Lu Zhiwu, Ip Horace H S
Department of Computer Science, City University of Hong Kong, Kowloon, Hong Kong.
IEEE Trans Syst Man Cybern B Cybern. 2009 Aug;39(4):901-9. doi: 10.1109/TSMCB.2008.2012119. Epub 2009 Apr 7.
When fitting Gaussian mixtures to multivariate data, it is crucial to select the appropriate number of Gaussians, which is generally referred to as the model selection problem. Under regularization theory, we aim to solve this model selection problem through developing an entropy regularized likelihood (ERL) learning on Gaussian mixtures. We further present a gradient algorithm for this ERL learning. Through some theoretic analysis, we have shown a mechanism of generalized competitive learning that is inherent in the ERL learning, which can lead to automatic model selection on Gaussian mixtures and also make our ERL learning algorithm less sensitive to the initialization as compared to the standard expectation-maximization algorithm. The experiments on simulated data using our algorithm verified our theoretic analysis. Moreover, our ERL learning algorithm has been shown to outperform other competitive learning algorithms in the application of unsupervised image segmentation.

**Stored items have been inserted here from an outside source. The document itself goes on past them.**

Definition lower_assign (block_scope : ScopeId) (lhs : Expr) (op : AssignOp.AssignOp) (rhs : Expr)
    (span : Span.Span) : M (InstructionRef * ScopeId) :=
  lhs_addr ← lower_expr block_scope lhs ctx_get_address_of;
  i ← match op with
    | AssignOp.Assign => lower_expr block_scope rhs (mk_ctx (StoreToPtr lhs_addr (expr_span lhs)) NoContext)
    | compound_op =>
        lhs_val ← inst block_scope (Vuir.Load lhs_addr (expr_span lhs));
        rhs_val ← lower_expr block_scope rhs ctx_none;
        result ← match compound_opcode compound_op with
          | Some opcode => inst block_scope (opcode lhs_val rhs_val span)
          | None =>
              push_error_at (bytes_of "compound assignment operator '" ++ AssignOp.display compound_op
                             ++ bytes_of "' not yet supported") span ;;
              inst block_scope Vuir.Invalid
          end;
        inst block_scope (Vuir.Store lhs_addr result span)
    end;
  mret (i, block_scope).

Definition lower_defer (block_scope : ScopeId) (expr : Expr) (span : Span.Span) : M (InstructionRef * ScopeId) :=
  defer_body_scope ← stack_block block_scope BlockKind.Body;
  lower_expr defer_body_scope expr ctx_none ;;
  defer_body ← collect_instructions_and_unstack_block defer_body_scope;
  defer_scope ← push_scope (Scope_Defer block_scope defer_body span);
  i ← common_ref ValueStore.void_value;
  mret (i, defer_scope).

Definition lower_stmt (block_scope : ScopeId) (stmt : Statement) : M (InstructionRef * ScopeId) :=
  let '(mkStatement _ kind span) := stmt in
  '(line, col) ← start_line_col span;
  inst block_scope (Vuir.DbgSrcLoc line col) ;;
  match kind with
  | StatementKind_Const binding => lower_var_binding block_scope binding false false
  | StatementKind_Var binding => lower_var_binding block_scope binding false true
  | StatementKind_ComptimeVarBinding binding => lower_var_binding block_scope binding true true
  | StatementKind_Expr expr => i ← lower_expr block_scope expr ctx_none; mret (i, block_scope)
  | StatementKind_Return value => lower_return block_scope value span
  | StatementKind_Break label value => lower_break block_scope label value span
  | StatementKind_Continue label _ => lower_continue block_scope label span
  | StatementKind_Assign lhs op rhs => lower_assign block_scope lhs op rhs span
  | StatementKind_Defer expr => lower_defer block_scope expr span
  | StatementKind_Errdefer _ => unreachable
  end.

Definition lower_block (block_scope : ScopeId) (block : Ast.Block) : M unit :=
  let '(mkBlock _ _ _ stmts _) := block in
  scope ← for_each (fun scope stmt => '(_, stmt_scope) ← lower_stmt scope stmt; mret stmt_scope)
            stmts block_scope;
  append_defers scope block_scope.

(** ** Functions *)

(** The flag [any_param_resolved_atleast_once] of the function. *)
Definition set_flag (flag : nat) (b : bool) : M unit := l ← gets flags; modify (set_flags (<[flag := b]> l)).
Definition get_flag (flag : nat) : M bool := l ← gets flags; lift (get_idx l flag).

Definition lower_fn_param (flag : nat) (params_scope : ScopeId) (param : FnParam) : M ScopeId :=
  let '(mkFnParam id comptime ident ty) := param in
  set_flag flag false ;;
  i ← inst_id params_scope Vuir.Invalid;
  type_scope ← stack_block params_scope BlockKind.Body;
  ty_ref ← lower_expr type_scope ty ctx_none;
  inst type_scope (Vuir.BreakComptime i ty_ref) ;;
  type_body ← collect_instructions_and_unstack_block type_scope;
  generic ← get_flag flag;
  set_inst i (Vuir.DeclFnParam ident type_body comptime generic (expr_span ty)) ;;
  push_scope (Scope_LocalValue params_scope (Ident.symbol ident) id (Instruction i) (Some flag)).

(** The block that computes the return type, and whether it used a parameter. *)
Definition lower_ret_ty (flag : nat) (params_scope : ScopeId) (ret_ty : Expr) : M (InstructionId * bool) :=
  set_flag flag false ;;
  block_inst ← inst_id params_scope Vuir.Invalid;
  block_scope ← stack_block params_scope (BlockKind.Block (Instruction block_inst) None);
  type_t ← common_ref ValueStore.type_t;
  ret_ty ← lower_expr block_scope ret_ty (coerce_to_ty type_t);
  inst block_scope (Vuir.BreakComptime block_inst ret_ty) ;;
  ret_ty_block_body ← collect_instructions_and_unstack_block block_scope;
  set_inst block_inst (Vuir.BlockComptime ret_ty_block_body) ;;
  generic ← get_flag flag;
  mret (block_inst, generic).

在将高斯混合模型应用于多变量数据时,选择合适数量的高斯分布至关重要,这一问题通常被称为模型选择问题。在正则化理论的框架下,我们旨在通过开发一种针对高斯混合模型的熵正则化似然(ERL)学习方法来解决该模型选择问题。我们进一步提出了一种用于这种ERL学习的梯度算法。通过一些理论分析,我们揭示了ERL学习中固有的广义竞争学习机制,该机制能够实现高斯混合模型的自动模型选择,并且与标准期望最大化算法相比,使我们的ERL学习算法对初始化的敏感性更低。使用我们的算法对模拟数据进行的实验验证了我们的理论分析。此外,在无监督图像分割的应用中,我们的ERL学习算法已被证明优于其他竞争学习算法。